* [Exercise] Word for word, reproduce the records that follow.
BEGIN Given data
(** Takes the one contour [process_image] selected and assigns every
    member of [results]. *)
Definition calculate_contour_metrics (contour : Contour) : Div.M ContourMetrics :=
  let area_original := contourArea contour in
  let perimeter_original := arcLength contour in
  circularity_original <-
    (if double_lt 0 perimeter_original
     then Div.div (2 * sqrt (PI * area_original)) perimeter_original
     else Div.ret 0) ;;
  let hull := convexHull contour in
  let area_hull := contourArea hull in
  let perimeter_hull := arcLength hull in
  circularity_hull <-
    (if double_lt 0 perimeter_hull
     then Div.div (2 * sqrt (PI * area_hull)) perimeter_hull
     else Div.ret 0) ;;
  area_ratio <-
    (if double_lt 0 area_original
     then Div.div area_hull area_original
     else Div.ret 0) ;;
  circularity_ratio <-
    (if double_lt 0 circularity_original
     then Div.div circularity_hull circularity_original
     else Div.ret 0) ;;
  Div.ret {| Speed.area_original := area_original;
             Speed.area_hull := area_hull;
             Speed.area_ratio := area_ratio;
             Speed.circularity_original := circularity_original;
             Speed.circularity_hull := circularity_hull;
             Speed.circularity_ratio := circularity_ratio;
             Speed.contour := contour; Speed.hull := hull |}.

(** The surroundings: what [imread] returns for a path and the contours
    [findContours] returns after blur, subtraction, threshold and closing
    against the background. *)
Variable imread : string -> Mat.
Variable findContours : Mat -> Mat -> list Contour.

(** The record [process_image] returns (its line on [cout] for an
    unreadable image is left out). *)
Definition process_image (img_path : string) (background : Mat) : ContourMetrics :=
  let img := imread img_path in
  if Mat_empty img then Speed.ContourMetrics_value_init
  else
    let contours := findContours background img in
    match Std.max_element area_less contours with
    | Some max_contour => Div.value (calculate_contour_metrics max_contour)
    | None => Speed.ContourMetrics_value_init
    end.

Definition process_images_sequential (img_paths : list string) (background : Mat)
    : list ContourMetrics :=
  fold_left (fun results img_path => results ++ [process_image img_path background])
            img_paths [].

(** [cv::Range]: [start] and [end]. *)
Definition Range : Type := (Z * Z)%type.

(** The body [parallel_for_] calls on one range:
    [results[i] = process_image(img_paths[i], background)] for
    [range.start <= i < range.end]. *)
Definition body (img_paths : list string) (background : Mat)
    (results : list ContourMetrics) (range : Range) : list ContourMetrics :=
  fold_left
    (fun results i =>
       CannyTest.assign results (Z.to_nat i)
         (process_image (nth (Z.to_nat i) img_paths ""%string) background))
    (Edp.range (fst range) (snd range - 1)) results.

(** [parallel_for_] splits [Range(0, img_paths.size())] into ranges and
    calls the body on each; [schedule] lists these ranges in an order in
    which the calls may take effect.  [results] starts with
    [img_paths.size()] value-initialised records. *)
Definition process_images_parallel (schedule : list Range)
    (img_paths : list string) (background : Mat) : list ContourMetrics :=
  fold_left (body img_paths background) schedule
            (repeat Speed.ContourMetrics_value_init (List.length img_paths)).

End WithImaging.
(** X4. After a creation that returns, the list of the owner named in
    the request is the old list followed by the new task, and the list of
    every other user is unchanged. *)
Theorem list_tasks_after_create (request : CreateTaskRequest.t) (clk : clock)
    (database database' : Database) (task : Task.t) (user_id : string) :
  create_task request clk database = (Ret task, database') ->
  list_tasks_for_user user_id database'
  = if decide (CreateTaskRequest.user_id request = user_id)
    then (list_tasks_for_user user_id database ++ [task])%list
    else list_tasks_for_user user_id database.
Proof.
  intros Hrun. apply create_task_returned in Hrun as (Htask & _ & ->).
  unfold list_tasks_for_user, select_tasks_of_user. simpl.
  rewrite filter_app, filter_cons, filter_nil.
  replace (Task.user_id task) with (CreateTaskRequest.user_id request)
    by (rewrite Htask; reflexivity).
  destruct (decide (CreateTaskRequest.user_id request = user_id)); [reflexivity|].
  apply app_nil_r.
Qed.

End CreateMore.

(** ** More on complete_training and push tokens *)

Lemma rowcount_update_where_id (f : Task.t -> Task.t) (task_id target : string)
    (rows : list Task.t) :
  (forall r, Task.id (f r) = Task.id r) ->
  rowcount task_id (update_where_id f target rows) = rowcount task_id rows.
Proof.
  intros Hf. unfold rowcount, update_where_id.
  induction rows as [|r rows IH]; simpl; [reflexivity|].
  assert (Hid : has_id task_id (if has_id target r then f r else r) = has_id task_id r).
  { destruct (has_id target r); [|reflexivity]. unfold has_id. rewrite Hf. reflexivity. }
  rewrite Hid. destruct (has_id task_id r); simpl; rewrite IH; reflexivity.
Qed.

Lemma update_where_id_twice (f g : Task.t -> Task.t) (task_id : string) (rows : list Task.t) :
  (forall r, Task.id (f r) = Task.id r) ->
  (forall r, g (f r) = g r) ->
  update_where_id g task_id (update_where_id f task_id rows) = update_where_id g task_id rows.
Proof.
  intros Hf Hgf. unfold update_where_id. rewrite map_map. apply map_ext. intros r.
  destruct (has_id task_id r) eqn:E; [|rewrite E; reflexivity].
  assert (Hid : has_id task_id (f r) = true) by (apply has_id_true; rewrite Hf; apply has_id_true, E).
  rewrite Hid. apply Hgf.
Qed.

Section TrainingMore.
Context `{PythonRuntime}.

(** X5. For a stored task id [complete_task_training] returns
    {status: success, task_id} and the row found under that id afterwards
    has status trained, the serialized action plan and the transcript. *)
Theorem complete_training_stores_payload (task_id : string) (action_plan : list json)
    (transcript : string) (database : Database) (r : Task.t) :
  get_task task_id database = Some r ->
  (complete_task_training task_id action_plan transcript database).1
  = Ret (<["status" := "success"]> (<["task_id" := task_id]> ∅)) /\
  exists r',
    get_task task_id (complete_task_training task_id action_plan transcript database).2 = Some r' /\
    Task.status r' = "trained" /\
    Task.action_plan_json r' = Some (json_dumps (JArr action_plan)) /\
    Task.training_transcript r' = Some transcript.
Proof.
  intros Hget. rewrite (complete_training_known _ _ _ _ _ Hget). simpl.
  split; [reflexivity|]. unfold get_task in *. simpl.
  erewrite find_update_where_id by (try reflexivity; eassumption).
  assert (Hid : has_id task_id r = true) by (apply (find_some _ _ Hget)).
  rewrite Hid. eexists. split; [reflexivity|]. repeat split.
Qed.

(** X6. A second [complete_task_training] on the same id overwrites the
    first: reply and store are those of the second call alone, so repeating
    a call with the same payload changes nothing more (and on an unknown id
    both calls raise 404). *)
Theorem complete_training_last_write_wins (task_id : string) (plan1 plan2 : list json)
    (transcript1 transcript2 : string) (database : Database) :
  complete_task_training task_id plan2 transcript2
    (complete_task_training task_id plan1 transcript1 database).2
  = complete_task_training task_id plan2 transcript2 database.
Proof.
  destruct (get_task task_id database) as [r|] eqn:E.
  - rewrite complete_training_tasks.
    unfold complete_task_training, update_tasks. simpl.
    rewrite rowcount_update_where_id by reflexivity.
    rewrite update_where_id_twice by reflexivity.
    destruct (rowcount task_id (tasks database)) eqn:Hn; [|reflexivity].
    apply rowcount_zero, get_task_none in Hn. congruence.
  - apply get_task_none in E.
    rewrite (complete_training_absent task_id plan1 transcript1 database E). reflexivity.
Qed.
END Given data
* [Task result]
(** Takes the one contour [process_image] selected and assigns every
    member of [results]. *)
Definition calculate_contour_metrics (contour : Contour) : Div.M ContourMetrics :=
  let area_original := contourArea contour in
  let perimeter_original := arcLength contour in
  circularity_original <-
    (if double_lt 0 perimeter_original
     then Div.div (2 * sqrt (PI * area_original)) perimeter_original
     else Div.ret 0) ;;
  let hull := convexHull contour in
  let area_hull := contourArea hull in
  let perimeter_hull := arcLength hull in
  circularity_hull <-
    (if double_lt 0 perimeter_hull
     then Div.div (2 * sqrt (PI * area_hull)) perimeter_hull
     else Div.ret 0) ;;
  area_ratio <-
    (if double_lt 0 area_original
     then Div.div area_hull area_original
     else Div.ret 0) ;;
  circularity_ratio <-
    (if double_lt 0 circularity_original
     then Div.div circularity_hull circularity_original
     else Div.ret 0) ;;
  Div.ret {| Speed.area_original := area_original;
             Speed.area_hull := area_hull;
             Speed.area_ratio := area_ratio;
             Speed.circularity_original := circularity_original;
             Speed.circularity_hull := circularity_hull;
             Speed.circularity_ratio := circularity_ratio;
             Speed.contour := contour; Speed.hull := hull |}.

(** The surroundings: what [imread] returns for a path and the contours
    [findContours] returns after blur, subtraction, threshold and closing
    against the background. *)
Variable imread : string -> Mat.
Variable findContours : Mat -> Mat -> list Contour.

(** The record [process_image] returns (its line on [cout] for an
    unreadable image is left out). *)
Definition process_image (img_path : string) (background : Mat) : ContourMetrics :=
  let img := imread img_path in
  if Mat_empty img then Speed.ContourMetrics_value_init
  else
    let contours := findContours background img in
    match Std.max_element area_less contours with
    | Some max_contour => Div.value (calculate_contour_metrics max_contour)
    | None => Speed.ContourMetrics_value_init
    end.

Definition process_images_sequential (img_paths : list string) (background : Mat)
    : list ContourMetrics :=
  fold_left (fun results img_path => results ++ [process_image img_path background])
            img_paths [].

(** [cv::Range]: [start] and [end]. *)
Definition Range : Type := (Z * Z)%type.

(** The body [parallel_for_] calls on one range:
    [results[i] = process_image(img_paths[i], background)] for
    [range.start <= i < range.end]. *)
Definition body (img_paths : list string) (background : Mat)
    (results : list ContourMetrics) (range : Range) : list ContourMetrics :=
  fold_left
    (fun results i =>
       CannyTest.assign results (Z.to_nat i)
         (process_image (nth (Z.to_nat i) img_paths ""%string) background))
    (Edp.range (fst range) (snd range - 1)) results.

(** [parallel_for_] splits [Range(0, img_paths.size())] into ranges and
    calls the body on each; [schedule] lists these ranges in an order in
    which the calls may take effect.  [results] starts with
    [img_paths.size()] value-initialised records. *)
Definition process_images_parallel (schedule : list Range)
    (img_paths : list string) (background : Mat) : list ContourMetrics :=
  fold_left (body img_paths background) schedule
            (repeat Speed.ContourMetrics_value_init (List.length img_paths)).

End WithImaging.
(** X4. After a creation that returns, the list of the owner named in
    the request is the old list followed by the new task, and the list of
    every other user is unchanged. *)
Theorem list_tasks_after_create (request : CreateTaskRequest.t) (clk : clock)
    (database database' : Database) (task : Task.t) (user_id : string) :
  create_task request clk database = (Ret task, database') ->
  list_tasks_for_user user_id database'
  = if decide (CreateTaskRequest.user_id request = user_id)
    then (list_tasks_for_user user_id database ++ [task])%list
    else list_tasks_for_user user_id database.
Proof.
  intros Hrun. apply create_task_returned in Hrun as (Htask & _ & ->).
  unfold list_tasks_for_user, select_tasks_of_user. simpl.
  rewrite filter_app, filter_cons, filter_nil.
  replace (Task.user_id task) with (CreateTaskRequest.user_id request)
    by (rewrite Htask; reflexivity).
  destruct (decide (CreateTaskRequest.user_id request = user_id)); [reflexivity|].
  apply app_nil_r.
Qed.

End CreateMore.

(** ** More on complete_training and push tokens *)

Lemma rowcount_update_where_id (f : Task.t -> Task.t) (task_id target : string)
    (rows : list Task.t) :
  (forall r, Task.id (f r) = Task.id r) ->
  rowcount task_id (update_where_id f target rows) = rowcount task_id rows.
Proof.
  intros Hf. unfold rowcount, update_where_id.
  induction rows as [|r rows IH]; simpl; [reflexivity|].
  assert (Hid : has_id task_id (if has_id target r then f r else r) = has_id task_id r).
  { destruct (has_id target r); [|reflexivity]. unfold has_id. rewrite Hf. reflexivity. }
  rewrite Hid. destruct (has_id task_id r); simpl; rewrite IH; reflexivity.
Qed.

Lemma update_where_id_twice (f g : Task.t -> Task.t) (task_id : string) (rows : list Task.t) :
  (forall r, Task.id (f r) = Task.id r) ->
  (forall r, g (f r) = g r) ->
  update_where_id g task_id (update_where_id f task_id rows) = update_where_id g task_id rows.
Proof.
  intros Hf Hgf. unfold update_where_id. rewrite map_map. apply map_ext. intros r.
  destruct (has_id task_id r) eqn:E; [|rewrite E; reflexivity].
  assert (Hid : has_id task_id (f r) = true) by (apply has_id_true; rewrite Hf; apply has_id_true, E).
  rewrite Hid. apply Hgf.
Qed.

Section TrainingMore.
Context `{PythonRuntime}.

(** X5. For a stored task id [complete_task_training] returns
    {status: success, task_id} and the row found under that id afterwards
    has status trained, the serialized action plan and the transcript. *)
Theorem complete_training_stores_payload (task_id : string) (action_plan : list json)
    (transcript : string) (database : Database) (r : Task.t) :
  get_task task_id database = Some r ->
  (complete_task_training task_id action_plan transcript database).1
  = Ret (<["status" := "success"]> (<["task_id" := task_id]> ∅)) /\
  exists r',
    get_task task_id (complete_task_training task_id action_plan transcript database).2 = Some r' /\
    Task.status r' = "trained" /\
    Task.action_plan_json r' = Some (json_dumps (JArr action_plan)) /\
    Task.training_transcript r' = Some transcript.
Proof.
  intros Hget. rewrite (complete_training_known _ _ _ _ _ Hget). simpl.
  split; [reflexivity|]. unfold get_task in *. simpl.
  erewrite find_update_where_id by (try reflexivity; eassumption).
  assert (Hid : has_id task_id r = true) by (apply (find_some _ _ Hget)).
  rewrite Hid. eexists. split; [reflexivity|]. repeat split.
Qed.

(** X6. A second [complete_task_training] on the same id overwrites the
    first: reply and store are those of the second call alone, so repeating
    a call with the same payload changes nothing more (and on an unknown id
    both calls raise 404). *)
Theorem complete_training_last_write_wins (task_id : string) (plan1 plan2 : list json)
    (transcript1 transcript2 : string) (database : Database) :
  complete_task_training task_id plan2 transcript2
    (complete_task_training task_id plan1 transcript1 database).2
  = complete_task_training task_id plan2 transcript2 database.
Proof.
  destruct (get_task task_id database) as [r|] eqn:E.
  - rewrite complete_training_tasks.
    unfold complete_task_training, update_tasks. simpl.
    rewrite rowcount_update_where_id by reflexivity.
    rewrite update_where_id_twice by reflexivity.
    destruct (rowcount task_id (tasks database)) eqn:Hn; [|reflexivity].
    apply rowcount_zero, get_task_none in Hn. congruence.
  - apply get_task_none in E.
    rewrite (complete_training_absent task_id plan1 transcript1 database E). reflexivity.
Qed.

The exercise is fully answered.